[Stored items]
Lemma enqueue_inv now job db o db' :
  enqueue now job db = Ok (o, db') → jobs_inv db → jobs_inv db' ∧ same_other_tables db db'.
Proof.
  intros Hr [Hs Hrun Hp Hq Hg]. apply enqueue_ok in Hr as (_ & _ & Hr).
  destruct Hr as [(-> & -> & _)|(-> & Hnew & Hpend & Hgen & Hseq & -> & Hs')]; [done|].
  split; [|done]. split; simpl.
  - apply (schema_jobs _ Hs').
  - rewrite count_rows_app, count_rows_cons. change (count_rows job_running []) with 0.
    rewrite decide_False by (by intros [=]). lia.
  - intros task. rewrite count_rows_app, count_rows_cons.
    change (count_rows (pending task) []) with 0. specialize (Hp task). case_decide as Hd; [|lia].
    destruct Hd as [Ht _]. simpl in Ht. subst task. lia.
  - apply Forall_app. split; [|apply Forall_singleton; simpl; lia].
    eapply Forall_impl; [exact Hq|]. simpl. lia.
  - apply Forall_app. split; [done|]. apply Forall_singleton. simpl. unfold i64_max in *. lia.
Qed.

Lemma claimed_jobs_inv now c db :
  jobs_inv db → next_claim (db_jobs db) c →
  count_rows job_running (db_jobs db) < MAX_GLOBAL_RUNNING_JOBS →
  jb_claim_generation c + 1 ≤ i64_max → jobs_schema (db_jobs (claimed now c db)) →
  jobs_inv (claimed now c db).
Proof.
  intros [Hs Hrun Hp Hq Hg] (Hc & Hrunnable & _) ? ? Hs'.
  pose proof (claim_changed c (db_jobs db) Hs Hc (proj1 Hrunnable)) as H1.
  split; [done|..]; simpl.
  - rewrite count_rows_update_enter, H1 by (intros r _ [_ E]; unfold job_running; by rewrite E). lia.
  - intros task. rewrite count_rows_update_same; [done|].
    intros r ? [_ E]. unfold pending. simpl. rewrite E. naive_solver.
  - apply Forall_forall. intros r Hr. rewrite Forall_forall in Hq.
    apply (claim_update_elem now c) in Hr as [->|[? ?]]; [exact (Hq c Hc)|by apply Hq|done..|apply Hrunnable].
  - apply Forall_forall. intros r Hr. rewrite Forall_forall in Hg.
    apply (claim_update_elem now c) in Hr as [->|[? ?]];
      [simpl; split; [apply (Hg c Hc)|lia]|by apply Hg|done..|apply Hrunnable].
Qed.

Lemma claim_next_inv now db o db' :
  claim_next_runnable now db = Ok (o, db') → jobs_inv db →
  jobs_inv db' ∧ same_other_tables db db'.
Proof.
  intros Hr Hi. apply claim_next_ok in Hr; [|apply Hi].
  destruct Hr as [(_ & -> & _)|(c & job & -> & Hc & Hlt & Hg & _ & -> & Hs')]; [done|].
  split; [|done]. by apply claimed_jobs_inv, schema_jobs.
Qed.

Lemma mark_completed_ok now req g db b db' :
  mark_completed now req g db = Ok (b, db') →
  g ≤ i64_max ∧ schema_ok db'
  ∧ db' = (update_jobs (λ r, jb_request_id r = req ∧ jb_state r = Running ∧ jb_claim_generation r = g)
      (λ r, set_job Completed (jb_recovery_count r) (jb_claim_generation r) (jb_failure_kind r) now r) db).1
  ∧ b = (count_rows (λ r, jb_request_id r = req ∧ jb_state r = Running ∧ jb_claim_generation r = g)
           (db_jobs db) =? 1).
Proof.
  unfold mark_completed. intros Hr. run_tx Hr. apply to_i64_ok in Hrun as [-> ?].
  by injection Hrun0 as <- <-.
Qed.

* * *

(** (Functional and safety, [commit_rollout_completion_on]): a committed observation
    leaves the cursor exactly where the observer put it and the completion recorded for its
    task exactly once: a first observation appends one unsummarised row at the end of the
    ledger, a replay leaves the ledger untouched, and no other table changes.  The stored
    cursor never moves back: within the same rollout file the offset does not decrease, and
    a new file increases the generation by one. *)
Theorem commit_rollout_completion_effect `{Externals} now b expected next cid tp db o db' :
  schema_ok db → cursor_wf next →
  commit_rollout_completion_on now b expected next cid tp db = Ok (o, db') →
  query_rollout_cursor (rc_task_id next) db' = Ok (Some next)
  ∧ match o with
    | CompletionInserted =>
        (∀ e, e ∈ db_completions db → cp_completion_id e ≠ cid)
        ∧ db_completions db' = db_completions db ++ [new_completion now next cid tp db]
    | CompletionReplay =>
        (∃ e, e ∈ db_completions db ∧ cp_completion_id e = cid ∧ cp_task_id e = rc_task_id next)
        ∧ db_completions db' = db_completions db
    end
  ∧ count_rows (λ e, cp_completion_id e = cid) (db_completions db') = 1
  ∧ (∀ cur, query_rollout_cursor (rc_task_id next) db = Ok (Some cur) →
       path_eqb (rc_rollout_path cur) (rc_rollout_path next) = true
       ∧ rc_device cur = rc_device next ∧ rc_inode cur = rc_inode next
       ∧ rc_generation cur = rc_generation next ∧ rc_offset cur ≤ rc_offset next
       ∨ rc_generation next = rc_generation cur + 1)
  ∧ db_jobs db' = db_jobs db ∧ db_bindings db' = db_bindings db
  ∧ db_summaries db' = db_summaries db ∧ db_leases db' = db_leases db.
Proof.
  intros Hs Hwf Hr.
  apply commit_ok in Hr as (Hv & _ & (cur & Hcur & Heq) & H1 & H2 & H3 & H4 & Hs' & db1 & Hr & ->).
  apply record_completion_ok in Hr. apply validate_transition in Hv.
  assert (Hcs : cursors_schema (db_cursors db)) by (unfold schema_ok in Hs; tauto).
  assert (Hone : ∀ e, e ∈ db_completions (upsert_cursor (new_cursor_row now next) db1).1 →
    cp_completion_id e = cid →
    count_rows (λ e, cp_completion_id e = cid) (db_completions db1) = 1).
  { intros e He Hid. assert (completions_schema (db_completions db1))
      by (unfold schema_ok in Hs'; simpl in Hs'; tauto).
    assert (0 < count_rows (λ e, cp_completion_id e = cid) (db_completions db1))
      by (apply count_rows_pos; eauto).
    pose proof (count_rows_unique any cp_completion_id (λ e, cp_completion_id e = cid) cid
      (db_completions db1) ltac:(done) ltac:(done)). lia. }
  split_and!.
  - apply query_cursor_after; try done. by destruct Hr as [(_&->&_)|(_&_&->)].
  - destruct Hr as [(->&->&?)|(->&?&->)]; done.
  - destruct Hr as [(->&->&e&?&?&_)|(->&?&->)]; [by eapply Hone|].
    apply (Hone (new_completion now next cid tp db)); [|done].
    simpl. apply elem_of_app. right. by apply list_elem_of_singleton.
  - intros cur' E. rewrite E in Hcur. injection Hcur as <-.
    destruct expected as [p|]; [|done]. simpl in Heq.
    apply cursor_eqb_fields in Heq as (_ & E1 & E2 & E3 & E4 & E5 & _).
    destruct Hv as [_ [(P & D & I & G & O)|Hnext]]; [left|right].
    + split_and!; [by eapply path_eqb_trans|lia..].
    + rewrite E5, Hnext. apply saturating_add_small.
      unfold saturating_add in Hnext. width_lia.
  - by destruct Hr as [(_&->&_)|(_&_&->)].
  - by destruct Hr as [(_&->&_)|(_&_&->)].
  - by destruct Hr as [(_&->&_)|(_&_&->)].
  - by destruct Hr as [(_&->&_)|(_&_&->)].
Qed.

* **TASK BRIEF**
From the entries above, write out only the lines starting at the line that holds "eapply Forall_impl; [exact" and ending at the line that holds "- apply Forall_forall. intros r Hr. rewrite Forall_forall in Hq.", keeping both and matching them exactly.

* **RESPONSE FOR THIS EXERCISE**
    eapply Forall_impl; [exact Hq|]. simpl. lia.
  - apply Forall_app. split; [done|]. apply Forall_singleton. simpl. unfold i64_max in *. lia.
Qed.

Lemma claimed_jobs_inv now c db :
  jobs_inv db → next_claim (db_jobs db) c →
  count_rows job_running (db_jobs db) < MAX_GLOBAL_RUNNING_JOBS →
  jb_claim_generation c + 1 ≤ i64_max → jobs_schema (db_jobs (claimed now c db)) →
  jobs_inv (claimed now c db).
Proof.
  intros [Hs Hrun Hp Hq Hg] (Hc & Hrunnable & _) ? ? Hs'.
  pose proof (claim_changed c (db_jobs db) Hs Hc (proj1 Hrunnable)) as H1.
  split; [done|..]; simpl.
  - rewrite count_rows_update_enter, H1 by (intros r _ [_ E]; unfold job_running; by rewrite E). lia.
  - intros task. rewrite count_rows_update_same; [done|].
    intros r ? [_ E]. unfold pending. simpl. rewrite E. naive_solver.
  - apply Forall_forall. intros r Hr. rewrite Forall_forall in Hq.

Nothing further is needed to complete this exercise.